MATERIAL PROVIDED:
▬▬▬▬▬▬▬▬▬▬

(* ===== verification/Model.v ===== *)
(** * The domain model

    [model.hpp] and the tables of [model.cpp]: the enumerations a request
    carries, the facts, policy, incumbent and authority records, and the
    default [Limits].

    An enumeration of the sources is a [std::uint8_t] that a caller may set to a
    value no enumerator names, and [ValidateEnumerations] rejects such a value;
    each enumeration therefore has one more constructor, [kOther raw], for it.
    [X_ordinal] is the underlying integer and [X_cast] is [static_cast<X>]. *)

From Stdlib Require Import String.
From S2P Require Import Prelude StdAlgo Checked.

(** ** Enumerations *)

Module ServiceClass.
Inductive ServiceClass :=
  | kBestEffort
  | kControlled
  | kAssured
  | kReserved
  | kOther (raw : N).
End ServiceClass.
Abbreviation ServiceClass := ServiceClass.ServiceClass.

Definition ServiceClass_ordinal (v : ServiceClass) : N :=
  match v with
  | ServiceClass.kBestEffort => 0
  | ServiceClass.kControlled => 1
  | ServiceClass.kAssured => 2
  | ServiceClass.kReserved => 3
  | ServiceClass.kOther raw => raw
  end.

Definition ServiceClass_cast (raw : N) : ServiceClass :=
  match raw with
  | 0 => ServiceClass.kBestEffort
  | 1 => ServiceClass.kControlled
  | 2 => ServiceClass.kAssured
  | 3 => ServiceClass.kReserved
  | _ => ServiceClass.kOther raw
  end.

▬▬▬▬▬▬▬▬▬▬

WHAT THE TASK REQUIRES:
Every entry should be given again exactly as written.

RESULT OF THIS TASK:
(* ===== verification/Model.v ===== *)
(** * The domain model

    [model.hpp] and the tables of [model.cpp]: the enumerations a request
    carries, the facts, policy, incumbent and authority records, and the
    default [Limits].

    An enumeration of the sources is a [std::uint8_t] that a caller may set to a
    value no enumerator names, and [ValidateEnumerations] rejects such a value;
    each enumeration therefore has one more constructor, [kOther raw], for it.
    [X_ordinal] is the underlying integer and [X_cast] is [static_cast<X>]. *)

From Stdlib Require Import String.
From S2P Require Import Prelude StdAlgo Checked.

(** ** Enumerations *)

Module ServiceClass.
Inductive ServiceClass :=
  | kBestEffort
  | kControlled
  | kAssured
  | kReserved
  | kOther (raw : N).
End ServiceClass.
Abbreviation ServiceClass := ServiceClass.ServiceClass.

Definition ServiceClass_ordinal (v : ServiceClass) : N :=
  match v with
  | ServiceClass.kBestEffort => 0
  | ServiceClass.kControlled => 1
  | ServiceClass.kAssured => 2
  | ServiceClass.kReserved => 3
  | ServiceClass.kOther raw => raw
  end.

Definition ServiceClass_cast (raw : N) : ServiceClass :=
  match raw with
  | 0 => ServiceClass.kBestEffort
  | 1 => ServiceClass.kControlled
  | 2 => ServiceClass.kAssured
  | 3 => ServiceClass.kReserved
  | _ => ServiceClass.kOther raw
  end.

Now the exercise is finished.